What to work on: Every line with the string "Hvisit" should be copied from the data.

Supplied data:
(** * Cognitive training mini-games: scoring, persistence and session machines

    A shallow embedding of the TypeScript sources (React components and the
    storage / scoring helpers) together with the properties stated for them.

    Conventions of the embedding.
    - JavaScript numbers that only ever hold integers (scores, counters,
      indices, rounded reaction times) are [Z].  Numbers that can be
      fractional (quotients before [Math.round], the grid timer that counts
      tenths of a second, [performance.now()] time stamps) are rationals [Q].
      Where the rounding of a double decides the outcome (the percentage of
      [normalizeScore], the spoke of the radar chart) the operation is
      rounded with [double]; elsewhere a quotient is exact.
    - A React component is a record of its [useState] cells and [useRef]
      cells; an event handler is a function from the record to the record.
      A [setTimeout] is recorded in the state as a pending callback, and the
      firing of the timer is an event of its own.
    - [onComplete] is a log: every invocation appends the score it passes. *)

From Stdlib Require Import ZArith QArith Qround Qpower Lia Lqa.
From Stdlib Require Floats.SpecFloat.
From stdpp Require Import base list gmap.

Open Scope Z_scope.

(** ** types.ts *)

Inductive GameId :=
| memory | schulte | stroop | wordSort | pathMemory
| reaction | digitSpan | arithmetic | patternReason.

Inductive Difficulty := easy | normal | hard.

#[global] Instance GameId_eq_dec : EqDecision GameId.
Proof. solve_decision. Defined.

#[global] Instance Difficulty_eq_dec : EqDecision Difficulty.
Proof. solve_decision. Defined.

Definition GameId_index (g : GameId) : nat :=
  match g with
  | memory => 0 | schulte => 1 | stroop => 2 | wordSort => 3
  | pathMemory => 4 | reaction => 5 | digitSpan => 6 | arithmetic => 7
  | patternReason => 8
  end%nat.

(** The [id] fields of the [GAMES] table, in the order of the table. *)
Definition GAMES : list GameId :=
  [memory; schulte; stroop; wordSort; pathMemory;
   reaction; digitSpan; arithmetic; patternReason].

#[global] Program Instance GameId_countable : Countable GameId :=
  inj_countable' GameId_index (fun n => nth n GAMES memory) _.
Next Obligation. by intros []. Qed.
(** ** Transitions *)

(** X3: [child_node] builds a child exactly for the available actions.  For
    an available action the child points back to the node with that action;
    for any other action [successor] hands back the unchanged location and
    bananas as a plain tuple, and [child_node] raises [AttributeError]. *)
Theorem child_node_defined_iff_available p node a :
  (a ∈ available_actions_for p (state node) →
   ∃ child, child_node p node a = inr child
            ∧ parent child = Some node ∧ previous_action child = Some a)
  ∧ (a ∉ available_actions_for p (state node) →
     child_node p node a = inl AttributeError
     ∧ components (successor p (state node) a) = state node).
Proof.
  split.
  - intros Ha. destruct (child_node_available p node a Ha) as [child Hc].
    exists child. split; [done|].
    by apply child_node_inv in Hc as (_ & _ & ? & ? & _).
  - intros Ha. unfold child_node, successor.
    rewrite bool_decide_eq_false_2 by done. split; [done|]. simpl.
    by destruct (state node).
Qed.

Lemma successor_available_spec p s a :
  a ∈ available_actions_for p s →
  current_location (components (successor p s a)) = move (current_location s) a
  ∧ frozenset (remaining_bananas (components (successor p s a)))
    = frozenset (remaining_bananas s) ∖ {[ move (current_location s) a ]}
  ∧ is_inside_grid_map p (move (current_location s) a) = true
  ∧ move (current_location s) a ∉ block_locations p.
Proof.
  intros Ha. destruct (successor_inv p s a) as [[_ ->]|[Hna _]]; [|done].
  simpl. split; [done|]. split.
  - apply set_eq. intros b.
    rewrite elem_of_list_to_set, list_elem_of_filter, elem_of_iterate.
    rewrite elem_of_difference, elem_of_singleton. tauto.
  - unfold available_actions_for in Ha.
    by apply list_elem_of_filter in Ha as [[? ?] _].
Qed.

(** X4: for an available action [successor] moves the agent by the action's
    delta to a cell of the grid that is no obstacle, and takes exactly the
    banana of that cell, if there is one, out of the remaining bananas. *)
Theorem successor_available p s a :
  a ∈ available_actions_for p s →
  current_location (components (successor p s a)) = move (current_location s) a
  ∧ frozenset (remaining_bananas (components (successor p s a)))
    = frozenset (remaining_bananas s) ∖ {[ move (current_location s) a ]}
  ∧ is_inside_grid_map p (move (current_location s) a) = true
  ∧ move (current_location s) a ∉ block_locations p.
Proof. apply successor_available_spec. Qed.

Lemma successor_available_witness :
  current_location (components (successor detour (initial_state detour) West))
  = move (current_location (initial_state detour)) West
  ∧ frozenset (remaining_bananas
                 (components (successor detour (initial_state detour) West)))
    = frozenset (remaining_bananas (initial_state detour))
      ∖ {[ move (current_location (initial_state detour)) West ]}
  ∧ is_inside_grid_map detour
      (move (current_location (initial_state detour)) West) = true
  ∧ move (current_location (initial_state detour)) West
    ∉ block_locations detour.
Proof.
  apply (successor_available detour (initial_state detour) West).
  compute_done.
Defined.

Lemma reachable_position p s :
  is_inside_grid_map p (initial_location p) = true →
  initial_location p ∉ block_locations p →
  reachable p s →
  is_inside_grid_map p (current_location s) = true
  ∧ current_location s ∉ block_locations p.
Proof.
  intros Hin Hfree. induction 1 as [|s a _ IH].
  { simpl. by rewrite coordinate_eta. }
  destruct (successor_inv p s a) as [[Ha _]|[_ ->]]; [|done].
  destruct (successor_available_spec p s a Ha) as (-> & _ & ? & ?). done.
Qed.

(** X5: when the agent starts on a cell of the grid that is no obstacle,
    no sequence of transitions, of available or unavailable actions, takes
    it off the grid or onto an obstacle. *)
Theorem agent_stays_on_free_cells p s :
  is_inside_grid_map p (initial_location p) = true →
  initial_location p ∉ block_locations p →
  reachable p s →
  is_inside_grid_map p (current_location s) = true
  ∧ current_location s ∉ block_locations p.
Proof. apply reachable_position. Qed.

Lemma agent_stays_on_free_cells_witness :
  is_inside_grid_map detour (current_location (state detour_east)) = true
  ∧ current_location (state detour_east) ∉ block_locations detour.
Proof.
  apply (agent_stays_on_free_cells detour (state detour_east)).
  - reflexivity.
  - compute_done.
  - replace (state detour_east)
      with (components (successor detour (initial_state detour) East))
      by (vm_compute; reflexivity).
    apply reachable_successor, reachable_initial.
Defined.

(** X6: once the agent has moved, it never stands on a remaining banana:
    a reachable state is the initial state, or its location is none of its
    remaining bananas. *)
Theorem agent_never_on_remaining_banana p s :
  reachable p s →
  s = initial_state p
  ∨ current_location s ∉ frozenset (remaining_bananas s).
Proof.
  induction 1 as [|s a _ IH]; [by left|].
  destruct (successor_inv p s a) as [[Ha _]|[_ ->]]; [|done].
  right. destruct (successor_available_spec p s a Ha) as (-> & -> & _).
  rewrite elem_of_difference, elem_of_singleton. tauto.
Qed.

Lemma agent_never_on_remaining_banana_witness :
  state detour_east = initial_state detour
  ∨ current_location (state detour_east)
    ∉ frozenset (remaining_bananas (state detour_east)).
Proof.
  apply (agent_never_on_remaining_banana detour (state detour_east)).
  replace (state detour_east)
    with (components (successor detour (initial_state detour) East))
    by (vm_compute; reflexivity).
  apply reachable_successor, reachable_initial.
Defined.

(** ** Generated nodes and their paths *)

Lemma len_iterate c : len c = Z.of_nat (length (iterate c)).
Proof. by destruct c. Qed.

Lemma child_node_shape p node a child :
  child_node p node a = inr child →
  ∃ st c h, child = mkNode st c (Some a) (Some node) h.
Proof.
  intros (_ & _ & Hprev & Hpar & _)%child_node_inv.
  destruct child as [st c pa par h]. simpl in *. subst. eauto.
Qed.

Lemma generated_depth p n :
  generated p n →
  ∃ l, collect_actions n = inr l ∧ length l = length (ancestors n).
Proof.
  induction 1 as [|node a child _ (l & Hl & Hlen) _ Hchild].
  - by exists [].
  - apply child_node_shape in Hchild as (st & c & h & ->).
    exists (a :: l). simpl. rewrite Hl. split; [done|]. by rewrite Hlen.
Qed.

(** X7: the path cost of every node a search builds is the step cost for
    each step from the root plus the banana reward for each banana no
    longer remaining; no banana is counted twice. *)
Theorem generated_path_cost p n :
  generated p n →
  path_cost n
  = Z.of_nat (length (ancestors n)) * step_cost p
    + (Z.of_nat (size (banana_locations p)) - len (remaining_bananas (state n)))
      * banana_reward p.
Proof.
  intros Hn. destruct (generated_depth p n Hn) as (l & Hl & <-).
  apply generated_cost in Hn as (_ & l' & Hl' & ->).
  rewrite len_iterate. congruence.
Qed.

Lemma generated_path_cost_witness :
  path_cost detour_back
  = Z.of_nat (length (ancestors detour_back)) * step_cost detour
    + (Z.of_nat (size (banana_locations detour))
       - len (remaining_bananas (state detour_back)))
      * banana_reward detour.
Proof.
  apply (generated_path_cost detour detour_back).
  apply (generated_child detour detour_east West); [|compute_done..].
  apply (generated_child detour (initial_node detour) East); [|compute_done..].
  apply generated_root.
Defined.

(** X8: [unwrap_solution] of a child is [unwrap_solution] of its parent
    followed by the child's action; so the actions come out in the order in
    which they are taken from the root, whose own list is empty. *)
Theorem unwrap_solution_child p node a child l :
  child_node p node a = inr child →
  unwrap_solution (Some node) = inr l →
  unwrap_solution (Some child) = inr (l ++ [a])
  ∧ unwrap_solution (Some (initial_node p)) = inr [].
Proof.
  intros Hc Hl. split; [|done].
  apply child_node_shape in Hc as (st & c & h & ->).
  unfold unwrap_solution in *. simpl.
  destruct (collect_actions node) as [|l']; [done|]. injection Hl as <-.
  done.
Qed.

Lemma unwrap_solution_child_witness :
  unwrap_solution (Some detour_back) = inr ([East] ++ [West])
  ∧ unwrap_solution (Some (initial_node detour)) = inr [].
Proof.
  apply (unwrap_solution_child detour detour_east West detour_back [East]).
  - vm_compute. reflexivity.
  - reflexivity.
Defined.

Lemma executable_app p s l1 l2 :
  executable p s (l1 ++ l2)
  ↔ executable p s l1 ∧ executable p (replay p s l1) l2.
Proof.
  revert s. induction l1 as [|a l1 IH]; intros s; simpl; [tauto|].
  rewrite IH. tauto.
Qed.

Lemma generated_executable p n :
  generated p n →
  ∃ l, collect_actions n = inr l ∧ executable p (initial_state p) (rev l).
Proof.
  induction 1 as [|node a child Hnode (l & Hl & Hex) Ha Hchild].
  - by exists [].
  - apply child_node_shape in Hchild as (st & c & h & ->).
    exists (a :: l). simpl. rewrite Hl. split; [done|].
    apply executable_app. split; [done|]. simpl. split; [|done].
    destruct (generated_replay p node Hnode) as (l' & Hl' & Hrep).
    assert (l' = l) as -> by congruence. by rewrite Hrep.
Qed.

(** ** What the cost-ordered searches return and raise *)

Lemma get_None heap : PriorityQueue.get heap = None → heap = [].
Proof.
  unfold PriorityQueue.get. destruct (last heap) as [lastelt|] eqn:Hlast.
  - by destruct (removelast heap).
  - intros _. by apply last_None.
Qed.

Lemma ucs_visit_total st child : ∃ st', UCPlayer.visit st child = inr st'.
Proof.
  unfold UCPlayer.visit.
  destruct (improves_total (reached st) child (path_cost child)) as (b & -> & _).
  destruct b; [|eauto]. destruct (_ && _); eauto.
Qed.

Lemma astar_visit_total st child : ∃ st', AStarPlayer.visit st child = inr st'.
Proof.
  unfold AStarPlayer.visit.
  destruct (improves_total (reached st) child
              (path_cost child + heuristic_cost child)) as (b & -> & _).
  destruct b; [|eauto]. destruct (_ && _); eauto.
Qed.

Lemma for_each_total visit st children :
  (∀ st child, ∃ st', visit st child = inr st') →
  ∃ st', for_each visit st children = inr st'.
Proof.
  intros Hvisit. revert st.
  induction children as [|child children IH]; intros st; simpl; [eauto|].
  destruct (Hvisit st child) as [st1 ->]. apply IH.
Qed.

Section SearchKey.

Answer:
  intros Hvisit. revert st.
  destruct (Hvisit st child) as [st1 ->]. apply IH.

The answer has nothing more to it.